- _Exercise directions_
Identify, in the records below, every line where the string "subs" appears, and copy each such line.

Start of Supplied data

(** The pass on the resource that was read, with a fresh verdict collector, and
    the status write if the pass changed the status. *)
Definition reconcileResource (subs : list (PM W SubReconcilerResult)) (r : StackResource)
    : SE W CtrlResult := λ w,
  match runPass subs (mkPass w r no_verdicts) with
  | (Err e, p) => (Err e, world p)
  | (Ok res, p) =>
      if decide (sr_status r = sr_status (resource p)) then (Ok res, world p)
      else (_ ← kupdate_status (resource p); mret res) (world p)
  end.

Definition Reconcile (subs : list (PM W SubReconcilerResult)) (req : NamespacedName)
    : SE W CtrlResult :=
  got ← attempt (kget req.1 req.2);
  match got with
  | Err e => if is_not_found e then mret no_requeue else fail e
  | Ok r => reconcileResource subs r
  end.
End controller.

(** [NewStackResourceReconciler]: the chain in its order. *)
Record StackResourceReconcilerOpts := mkOpts {
  ImageBuildHistoryLimit : Z;
  PlatformTLSNamespace : string;
  workload_config : ReconcilerConfig;
}.

Section program.
Context {GT : GoText} {BD : BuildDigest} {CA : ConditionsApi} {OA : OwnerApi} {BS : BuildSort}.
Context {URL : UrlParse} {CC : CredentialCodec} {DV : DnsValidation} {MO : MapOrder} {DD : DeepDerivative}.
Context {TF : TimeFormat} {PS : PodSort}.
Context {W : Type} {CK : Clock W} {VO : VerifierOps W} {EG : ErrGroup W}.
Context {UR : UncachedList W ReplicaSet} {UP : UncachedList W Pod}.
Context {KB : Kind W ImageBuild} {KSec : Kind W Secret} {KV : Kind W Volume} {KJ : Kind W Job}.
Context {KSR : Kind W StackResource} {KReg : Kind W ClusterRegistry}.
Context {KSvc : Kind W Service} {KIng : Kind W Ingress} {KC : Kind W Certificate}.
Context {KIss : Kind W ClusterIssuer} {KM : Kind W Middleware}.
Context {UD : CreateOrUpdate W Deployment} {US : CreateOrUpdate W StatefulSet}
  {UC : CreateOrUpdate W CronJob} {USec : CreateOrUpdate W Secret}.

Definition subReconcilers (opts : StackResourceReconcilerOpts) : list (PM W SubReconcilerResult) :=
  [RegistryAuth.reconcile;
   ImageBuildStep.reconcile (ImageBuildHistoryLimit opts);
   Workloads.Reconcile (workload_config opts);
   Svc.reconcile (orDefault (PlatformTLSNamespace opts) DefaultPlatformTLSNamespace)].
End program.

(** * The contract between the chain and its steps *)

Section contract.
Context {W : Type} {CA : ConditionsApi} {CL : ConditionsLaws} {CK : Clock W}.

(** A step with the domain conditions it may write, and the facts it owes, for a
    resource with a given spec, whenever the chain goes on after it. *)
Record Step := mkStep {
  step : PM W SubReconcilerResult;
  step_writes : list StackResourceDomainCondition;
  step_owes : StackResourceSpec → list StackResourceDomainCondition;
}.

Class StepOk (s : Step) : Prop := {
  step_frame : Preserves (keeps (step_writes s)) (step s);
  step_outcome p : post (step s) (outcome (step_owes s (sr_spec (resource p)))) p;
}.

(** No later step overwrites what an earlier one owes. *)
Fixpoint compatible (l : list Step) : Prop :=
  match l with
  | [] => True
  | s :: l => (∀ s' sp d, s' ∈ l → d ∈ step_owes s sp → d ∉ step_writes s') ∧ compatible l
  end.

Lemma chain_keeps l deferred :
  Forall StepOk l → Preserves (keeps (l ≫= step_writes)) (runChain deferred (step <$> l)).
Proof.
  intros Hok. revert deferred. induction Hok as [|s l Hs Hl IH]; intros deferred; cbn.
  { apply Preserves_ret. apply _. }
  apply Preserves_bind; [apply _| |intros res; repeat case_match].
  - apply (Preserves_mono (keeps (step_writes s))); [|apply step_frame].
    intros q q'. apply keeps_mono. set_solver.
  - apply Preserves_ret, _.
  - apply Preserves_ret, _.
  - apply Preserves_ret, _.
  - apply (Preserves_mono (keeps (l ≫= step_writes))); [|apply IH]. intros q q'. apply keeps_mono. set_solver.
  - apply (Preserves_mono (keeps (l ≫= step_writes))); [|apply IH]. intros q q'. apply keeps_mono. set_solver.
Qed.

(** The chain ends with a verdict or with every fact of every step. *)
Lemma chain_complete l deferred p sp :
  Forall StepOk l → compatible l → sr_spec (resource p) = sp →
  post (runChain deferred (step <$> l)) (λ _ p', has_verdict p' ∨
    ∀ s d, s ∈ l → d ∈ step_owes s sp → holds d p') p.
Proof.
  intros Hok. revert deferred p. induction Hok as [|s l Hs Hl IH]; intros deferred p Hcomp Hsp; cbn.
  { apply post_ret. right. intros s d Hin. by apply not_elem_of_nil in Hin. }
  destruct Hcomp as [Hc Hcomp]. apply post_bind. intros res p1 E.
  pose proof (step_outcome p res p1 E) as Ho. rewrite Hsp in Ho. unfold outcome, halts in Ho.
  pose proof (Preserves_post _ _ p step_frame res p1 E) as Hk.
  destruct (decide (res = ResultStop)) as [Hst|Hst].
  { rewrite bool_decide_true in Ho by done. apply post_ret. by left. }
  destruct (decide (res = ResultRequeue)) as [Hrq|Hrq].
  { rewrite orb_comm, (bool_decide_true (res = ResultRequeue)), orb_true_r, orb_true_r in Ho by done.
    apply post_ret. by left. }
  rewrite !bool_decide_false in Ho by done. cbn [orb] in Ho.
  destruct (res_requeue_after res) as [d|]; [apply post_ret; by left|].
  rewrite bool_decide_false in Ho by (by intros []).
  assert (sr_spec (resource p1) = sp) as Hsp1 by (by destruct Hk as (_ & -> & _)).
  intros r' p' E'. pose proof (IH _ _ Hcomp Hsp1 r' p' E') as [Hv|Hf]; [by left|right].
  intros s' d. rewrite elem_of_cons. intros [->|Hin] Hd; [|by apply (Hf s')].
  eapply (keeps_holds (l ≫= step_writes)); [|exact (Preserves_post _ _ p1 (chain_keeps l _ Hl) r' p' E')|].
  - intros (s' & Hw & Hin)%list_elem_of_bind. exact (Hc s' sp d Hin Hd Hw).
  - by apply Ho.
Qed.
End contract.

End of Supplied data

- _Answer to the exercise_
Definition reconcileResource (subs : list (PM W SubReconcilerResult)) (r : StackResource)
  match runPass subs (mkPass w r no_verdicts) with
Definition Reconcile (subs : list (PM W SubReconcilerResult)) (req : NamespacedName)
  | Ok r => reconcileResource subs r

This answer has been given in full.